I use my bullet journal to track my daily and weekly to-do lists and I use my Google Calendar to track times I’ve cordoned off for 1-time or repeated meetings and appointments. I started by printing out weekly spreads of my Google Calendar for the next 4 weeks so I could see a spacial representation of what I’ve already committed to and booked. This gave me a lay of the land so I knew which weeks would be heavier or lighter, and I was pleased to see that I had a lot of open space to work with.
Step 2: Identify my self-care and rest needs for the month.
Purpose: To prioritize taking care of my physical and mental health.
I have some overlapping deadlines in April, and I want to make sure I don’t burn myself out by overworking due to unfortunate scheduling choices. To make sure I follow through on practicing self-care and resting, I compiled a list of what I know will help me take care of myself. Here are some of the things that showed up on my list: limiting the time I spend looking at screens, scheduling blank space/buffers between meetings, doing regular physical movement, taking proper mid-day breaks from work to make and enjoy lunch, and having very limited evening/weekend work responsibilities.
Step 3: Identify my key goals/commitments.
Purpose: To gain awareness of what I’m required to complete this month.
I skimmed through my emails that I’ve received in the last month to ensure that I wasn’t forgetting anything I’d committed to and then I generated a list of work goals and personal goals that were time-sensitive to April.
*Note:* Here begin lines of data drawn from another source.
(** Two memories that agree on the four bytes of a word agree on the word. *)
Lemma rd32_ext m m' a :
  (forall b, a <= b < a + 4 -> rd8 m b = rd8 m' b) -> rd32 m a = rd32 m' a.
Proof. intros H. unfold rd32. f_equal; apply H; lia. Qed.

(** ** Constants of param.h, memlayout.h and mmu.h *)

Abbreviation PGSIZE := 4096 (only parsing).
Abbreviation KERNBASE := 2147483648 (only parsing).
Abbreviation EXTMEM := 1048576 (only parsing).
Abbreviation PHYSTOP := 234881024 (only parsing).
Abbreviation DEVSPACE := 4261412864 (only parsing).

(** [V2P], [P2V], [PGROUNDUP] and [PGROUNDDOWN] on 32-bit addresses. *)
Definition V2P (a : Z) : Z := u32 (a - KERNBASE).
Definition P2V (a : Z) : Z := u32 (a + KERNBASE).
Definition PGROUNDUP (sz : Z) : Z := Z.land (u32 (sz + PGSIZE - 1)) (Z.lnot (PGSIZE - 1)).
Definition PGROUNDDOWN (a : Z) : Z := Z.land (u32 a) (Z.lnot (PGSIZE - 1)).

(** Clearing the low 12 bits rounds down to a multiple of the page size. *)
Lemma land_page_mask x : Z.land x (Z.lnot (PGSIZE - 1)) = x - x mod PGSIZE.
Proof.
  change (PGSIZE - 1) with (Z.ones 12). rewrite <- Z.ldiff_land, Z.ldiff_ones_r by lia.
  rewrite Z.shiftl_mul_pow2, Z.shiftr_div_pow2 by lia. change (2 ^ 12) with PGSIZE. dlia.
Qed.

Lemma PGROUNDUP_spec x :
  0 <= x <= 4294963200 ->
  PGROUNDUP x mod PGSIZE = 0 /\ x <= PGROUNDUP x < x + PGSIZE.
Proof.
  intros. unfold PGROUNDUP. rewrite u32_small, land_page_mask by lia. dlia.
Qed.

Lemma PGROUNDDOWN_spec x :
  0 <= x < 4294967296 ->
  PGROUNDDOWN x mod PGSIZE = 0 /\ PGROUNDDOWN x <= x < PGROUNDDOWN x + PGSIZE.
Proof.
  intros. unfold PGROUNDDOWN. rewrite u32_small, land_page_mask by lia. dlia.
Qed.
I made an intentional decision not to write down any goals or tasks that can wait until May or June. In true Slow Productivity fashion, I’d rather take the extra space and time I could dedicate to getting ahead with work tasks and funnel it into my rest and self-care practices this month.
Step 4: Use the Must-Do Method to assign tasks to weeks.
Purpose: To ensure I’m working on the right task at the right time.
I’ve written about the Must-Do Method a lot (I even called it “the productivity tool that changed my life,” which I still stand behind). Created by the author Sarah Knight, the Must-Do Method asks you to take your long to-do list, prioritize it based on deadline, and schedule tasks accordingly so you can limit overwork and increase down time.
This April I’m creating and facilitating multiple workshops and presentations. Each of these includes behind-the-scenes labor like researching, custom creation of presentations and slide decks, and attending meetings (business side note: I usually charge my clients an hourly rate for doing these tasks—invisible labor is still labor). Because each project has many tasks, it is essential that I stagger when I am going to work on the different projects so that I don’t end up crunched on any particular day.
A final note on scheduling: In this stage of my life where my calendar is more open, I like to take more of a “rhythm” approach to completing my to-do list instead of a strict “routine” approach. Right now I prefer to assign tasks to a week and decide each day what tasks to work on. In some seasons of my life when I have less open time in my calendar, a strict routine works better. You might be working with a tighter schedule with less open time in your days so it may be better to assign projects/tasks to specific times and specific days. Please do what works best for you!